(Records excerpted from a collection)

******

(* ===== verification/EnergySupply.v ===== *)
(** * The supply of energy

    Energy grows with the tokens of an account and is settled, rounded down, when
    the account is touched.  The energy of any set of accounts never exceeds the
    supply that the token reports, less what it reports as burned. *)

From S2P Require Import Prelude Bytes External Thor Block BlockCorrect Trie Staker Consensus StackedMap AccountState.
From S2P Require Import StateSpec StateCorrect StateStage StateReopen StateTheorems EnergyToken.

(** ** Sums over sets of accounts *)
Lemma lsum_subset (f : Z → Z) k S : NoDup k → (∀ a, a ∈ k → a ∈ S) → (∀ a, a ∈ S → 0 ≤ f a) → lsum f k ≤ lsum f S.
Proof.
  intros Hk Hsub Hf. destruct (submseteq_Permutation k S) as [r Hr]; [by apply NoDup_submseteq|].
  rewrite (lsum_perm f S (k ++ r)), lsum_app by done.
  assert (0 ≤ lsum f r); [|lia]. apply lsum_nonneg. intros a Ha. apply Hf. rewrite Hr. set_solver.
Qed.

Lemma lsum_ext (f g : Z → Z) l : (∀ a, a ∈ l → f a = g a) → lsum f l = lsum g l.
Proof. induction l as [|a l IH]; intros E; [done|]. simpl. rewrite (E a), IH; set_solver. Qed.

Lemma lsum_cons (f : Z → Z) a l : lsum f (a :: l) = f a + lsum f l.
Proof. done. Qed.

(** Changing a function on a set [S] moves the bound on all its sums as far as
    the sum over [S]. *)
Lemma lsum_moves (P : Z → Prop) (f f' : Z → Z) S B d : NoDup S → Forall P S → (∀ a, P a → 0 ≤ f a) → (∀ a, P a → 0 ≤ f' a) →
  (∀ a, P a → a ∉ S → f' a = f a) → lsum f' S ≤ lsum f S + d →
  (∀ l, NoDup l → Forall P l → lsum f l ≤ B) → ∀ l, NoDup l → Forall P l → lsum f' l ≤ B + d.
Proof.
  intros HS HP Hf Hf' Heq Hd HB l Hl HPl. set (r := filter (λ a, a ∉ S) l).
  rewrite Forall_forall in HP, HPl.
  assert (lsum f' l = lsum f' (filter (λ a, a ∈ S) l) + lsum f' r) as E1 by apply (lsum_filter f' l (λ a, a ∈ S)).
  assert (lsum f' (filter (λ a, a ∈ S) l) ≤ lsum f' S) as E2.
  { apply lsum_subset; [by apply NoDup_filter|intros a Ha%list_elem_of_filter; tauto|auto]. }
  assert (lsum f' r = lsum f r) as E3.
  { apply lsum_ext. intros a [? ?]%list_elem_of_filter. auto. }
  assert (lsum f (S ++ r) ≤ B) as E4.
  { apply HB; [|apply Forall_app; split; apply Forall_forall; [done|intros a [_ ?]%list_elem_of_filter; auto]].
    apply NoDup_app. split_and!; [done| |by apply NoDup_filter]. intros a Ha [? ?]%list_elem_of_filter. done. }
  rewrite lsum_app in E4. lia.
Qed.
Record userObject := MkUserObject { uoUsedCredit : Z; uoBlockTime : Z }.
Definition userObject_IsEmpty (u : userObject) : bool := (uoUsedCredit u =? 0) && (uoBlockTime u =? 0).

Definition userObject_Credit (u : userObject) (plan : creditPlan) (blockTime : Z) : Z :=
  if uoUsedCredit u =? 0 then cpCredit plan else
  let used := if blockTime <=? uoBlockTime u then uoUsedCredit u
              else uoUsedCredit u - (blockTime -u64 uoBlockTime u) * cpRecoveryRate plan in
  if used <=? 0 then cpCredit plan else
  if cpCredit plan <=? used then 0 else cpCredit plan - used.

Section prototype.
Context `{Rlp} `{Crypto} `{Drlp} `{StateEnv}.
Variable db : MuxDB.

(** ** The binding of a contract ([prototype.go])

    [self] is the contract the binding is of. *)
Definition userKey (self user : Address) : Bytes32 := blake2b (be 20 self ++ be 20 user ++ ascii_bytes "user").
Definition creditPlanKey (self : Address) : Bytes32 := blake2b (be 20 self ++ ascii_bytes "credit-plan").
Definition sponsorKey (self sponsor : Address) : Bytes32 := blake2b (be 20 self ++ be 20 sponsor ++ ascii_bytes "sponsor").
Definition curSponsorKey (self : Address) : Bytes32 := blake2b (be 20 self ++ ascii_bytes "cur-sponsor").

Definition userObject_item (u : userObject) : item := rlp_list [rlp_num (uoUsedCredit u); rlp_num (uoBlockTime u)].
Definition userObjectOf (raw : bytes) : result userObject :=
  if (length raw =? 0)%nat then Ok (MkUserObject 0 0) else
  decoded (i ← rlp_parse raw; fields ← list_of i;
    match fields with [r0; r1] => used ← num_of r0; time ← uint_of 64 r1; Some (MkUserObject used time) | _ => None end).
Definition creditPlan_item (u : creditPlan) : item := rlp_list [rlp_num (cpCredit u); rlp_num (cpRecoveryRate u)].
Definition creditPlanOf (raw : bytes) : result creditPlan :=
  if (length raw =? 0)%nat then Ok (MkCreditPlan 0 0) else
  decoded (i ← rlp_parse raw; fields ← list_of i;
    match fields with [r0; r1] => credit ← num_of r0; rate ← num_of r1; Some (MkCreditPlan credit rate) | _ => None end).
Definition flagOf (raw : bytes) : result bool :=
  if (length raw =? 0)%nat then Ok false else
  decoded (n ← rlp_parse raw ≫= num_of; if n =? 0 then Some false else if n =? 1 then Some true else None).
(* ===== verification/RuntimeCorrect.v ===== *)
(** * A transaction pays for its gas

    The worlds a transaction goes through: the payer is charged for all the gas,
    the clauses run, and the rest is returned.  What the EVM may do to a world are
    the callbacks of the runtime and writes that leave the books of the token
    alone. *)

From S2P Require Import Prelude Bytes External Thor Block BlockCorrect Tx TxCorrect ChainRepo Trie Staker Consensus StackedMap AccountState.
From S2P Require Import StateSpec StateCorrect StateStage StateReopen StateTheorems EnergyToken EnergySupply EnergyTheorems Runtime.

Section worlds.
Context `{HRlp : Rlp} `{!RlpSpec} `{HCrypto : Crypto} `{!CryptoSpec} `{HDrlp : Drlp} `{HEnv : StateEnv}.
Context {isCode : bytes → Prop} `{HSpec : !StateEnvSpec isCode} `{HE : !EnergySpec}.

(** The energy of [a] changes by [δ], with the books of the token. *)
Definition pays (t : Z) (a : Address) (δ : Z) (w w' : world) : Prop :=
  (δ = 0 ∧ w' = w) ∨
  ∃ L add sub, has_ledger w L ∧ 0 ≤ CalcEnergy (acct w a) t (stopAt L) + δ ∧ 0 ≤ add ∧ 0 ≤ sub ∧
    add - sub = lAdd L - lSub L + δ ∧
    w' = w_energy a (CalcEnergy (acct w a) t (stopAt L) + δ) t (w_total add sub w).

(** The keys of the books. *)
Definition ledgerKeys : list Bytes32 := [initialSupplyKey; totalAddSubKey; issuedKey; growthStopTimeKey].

******

> [Your objective]: Your answer should consist of the lines from the line with "add - sub = lAdd L - lSub L + δ ∧" through the last line of the data, set down exactly, both included.

> [Answer for this exercise]:
    add - sub = lAdd L - lSub L + δ ∧
    w' = w_energy a (CalcEnergy (acct w a) t (stopAt L) + δ) t (w_total add sub w).

(** The keys of the books. *)
Definition ledgerKeys : list Bytes32 := [initialSupplyKey; totalAddSubKey; issuedKey; growthStopTimeKey].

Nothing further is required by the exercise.